Modus Operandi, or MO, refers to those behaviors committed during an offense that serve to ensure its completion while also protecting the perpetrator's identity and facilitating escaping following the offense. MO accounts for how an offender commits his crimes. It is what the offender does and has to do to commit his crimes. The criminal's MO follows a certain number of principles:
- It is believed to be dynamic in nature, wherein learned behaviors develop and evolve as the perpetrator gains expertise in his offending career. But it is possible that some facts appear repeatedly in the chronology of the crimes, especially during the crime. Some variation might still occur though at one point in time as they are inherent to the criminal's evolution.
- Some events in the offender's life might bring him to change his scenario (death, breakup, loss of employment, wedding, birth...). But sometimes, the offender might also change his MO on purpose to avoid detection. The most sadist offenders enjoy doing that to play cat and mouse with the media and the police and keep an upper hand on them.
- As highlighted by Geberth, an offender's MO may devolve, with a perpetrator becoming less competent and/or skillful overtime. Such decompensation often coincides with a deteriorating mental state, increased use of drugs/alcohol, or an offender's growing confidence in their ability to avoid apprehension.
- Moreover, the influence of extraneous variables (witnesses, victim resistance), means that the criminal activity does not always go to plan, resulting in the need for improvisation or offender retreat.
- Sexual fantasy plays an important role in the development and maintenance of MO behavior, as it provides a stage on which the perpetrator can rehearse and plan anticipated offenses. Also, after the commission of a crime, sexual fantasy provides a means by which to reenact specific aspects of an offense, with a view to correcting any perceived flaws, thereby refining the offense script. But sexual fantasy can contribute to the understanding of a devolving MO: as an offender's fantasy becomes more complex, the successful completion of an offense becomes more difficult too.
- The core sexual fantasy shapes various aspects of an offender's MO including the context of the offense, victim selection, method of approach, grooming processes, control and organizing the type of resources needed to complete the offense. This is why it is essential to divide the MO analysis in 3 parts:
          * before the offense: this is the planning and preparation stage.
          * during the offense: from the moment he comes in contact with the victim to the moment before 
             disposing the body.
          * after the offense: when he disposes the body and after until he starts preparing the next attack.

The MO represents the killers' habits, techniques and other peculiarities of behavior.

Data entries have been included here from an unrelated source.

(** The corner radius in use: no more than half the width and half the height. *)
Definition corner_radius (w h radius : Z) : Z :=
  if radius <=? 0 then 0 else Z.min radius (Z.min (w ÷ 2) (h ÷ 2)).

(** The pixels of the rounded rectangle [w] by [h] at [(x, y)]: those of
    the box, except that a pixel in one of the four corner squares of side
    [r] belongs to it only when it is no farther than [r] from the inner
    corner of its square (distances taken between pixel coordinates). *)
Definition rounded_pixels (x y w h radius : Z) (x' y' : Z) : bool :=
  let r := corner_radius w h radius in
  let ccx := if x' <? x + r then x + r else x + w - r in
  let ccy := if y' <? y + r then y + r else y + h - r in
  (x <=? x') && (x' <? x + w) && (y <=? y') && (y' <? y + h)
  && (negb (((x' <? x + r) || (x + w - r <=? x')) && ((y' <? y + r) || (y + h - r <=? y')))
      || ((x' - ccx) * (x' - ccx) + (y' - ccy) * (y' - ccy) <=? r * r)).

(** ** The flips of renderRotated *)

(** [copy(dst[dOff:dOff+n], src[sOff:sOff+n])]: a slice expression whose
    bounds leave the buffer panics. *)
Definition copy_bytes (dst : list Z) (dOff : Z) (src : list Z) (sOff n : Z)
    : option (list Z) :=
  if (0 <=? dOff) && (0 <=? n) && (dOff + n <=? Z.of_nat (length dst))
     && (0 <=? sOff) && (sOff + n <=? Z.of_nat (length src))
  then Some (take (Z.to_nat dOff) dst
             ++ take (Z.to_nat n) (drop (Z.to_nat sOff) src)
             ++ drop (Z.to_nat (dOff + n)) dst)
  else None.

(** The loop over the pixels of a mirrored row: [for px := 0; px < w; px++]. *)
Fixpoint flip_row (n : nat) (px w srcRow dstRow : Z) (src dst : list Z)
    : option (list Z) :=
  match n with
  | O => Some dst
  | S k =>
      let sx := w - 1 - px in
      let sOff := srcRow + sx * 4 in
      let dOff := dstRow + px * 4 in
      dst ← copy_bytes dst dOff src sOff 4;
      flip_row k (px + 1) w srcRow dstRow src dst
  end.

(** The loop over the rows: [for py := 0; py < h; py++]. *)
Fixpoint flip_rows (n : nat) (py w h : Z) (flipH flipV : bool) (stride fstride : Z)
    (src dst : list Z) : option (list Z) :=
  match n with
  | O => Some dst
  | S k =>
      let sy := if flipV then h - 1 - py else py in
      let srcRow := sy * stride in
      let dstRow := py * fstride in
      dst ← (if flipH then flip_row (Z.to_nat w) 0 w srcRow dstRow src dst
             else copy_bytes dst dstRow src srcRow (w * 4));
      flip_rows k (py + 1) w h flipH flipV stride fstride src dst
  end.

Sometimes, it is somewhat consistent, but often it grows and changes over time as the offender becomes more skillful, or according to his plan (the Zodiac was using a gun when attacking couples in medium to high risk environments, and was also using a knife when he had more time with them). If the offender is geographically mobile, his MO can change in accordance to the changes in his social and lifestyle environment. The MO also shows the choices an offender makes and the acts he further commits to further accomplish the crime.

There are basically 3 methods of approach used by serial killers:
- Surprise attack: the offender is lying in wait for a moment of vulnerability and attacks when the victim does not expect it.
- Con approach: the offender uses deception or subterfuge to gain the victim's trust.
- Blitz approach/attack: the offender delivers an immediate application of overpowering force. The offender's intent here is to deprive the victim of any reaction time and give the offender immediate control of the situation.

Precautionary acts are behaviors that an offender commits before, during and after an offense that are consciously intended to confuse, tamper or defeat investigative or forensic efforts for the purposes of concealing the offender's identity, connection to the crime, or the crime itself. These may include:
- clothing/disguise
- alteration of the voice
- blindfolds
- time of day
- location selection
- victim selection
- use of gloves
- use of condoms
- use of fire
- collecting victim's identity card
- disposing of the victim's clothing

MO also includes departure strategies, that is to say how an offender chooses to leave behind living victims after an attack is concluded gives insight into the motive and intent of the offender's offense behavior.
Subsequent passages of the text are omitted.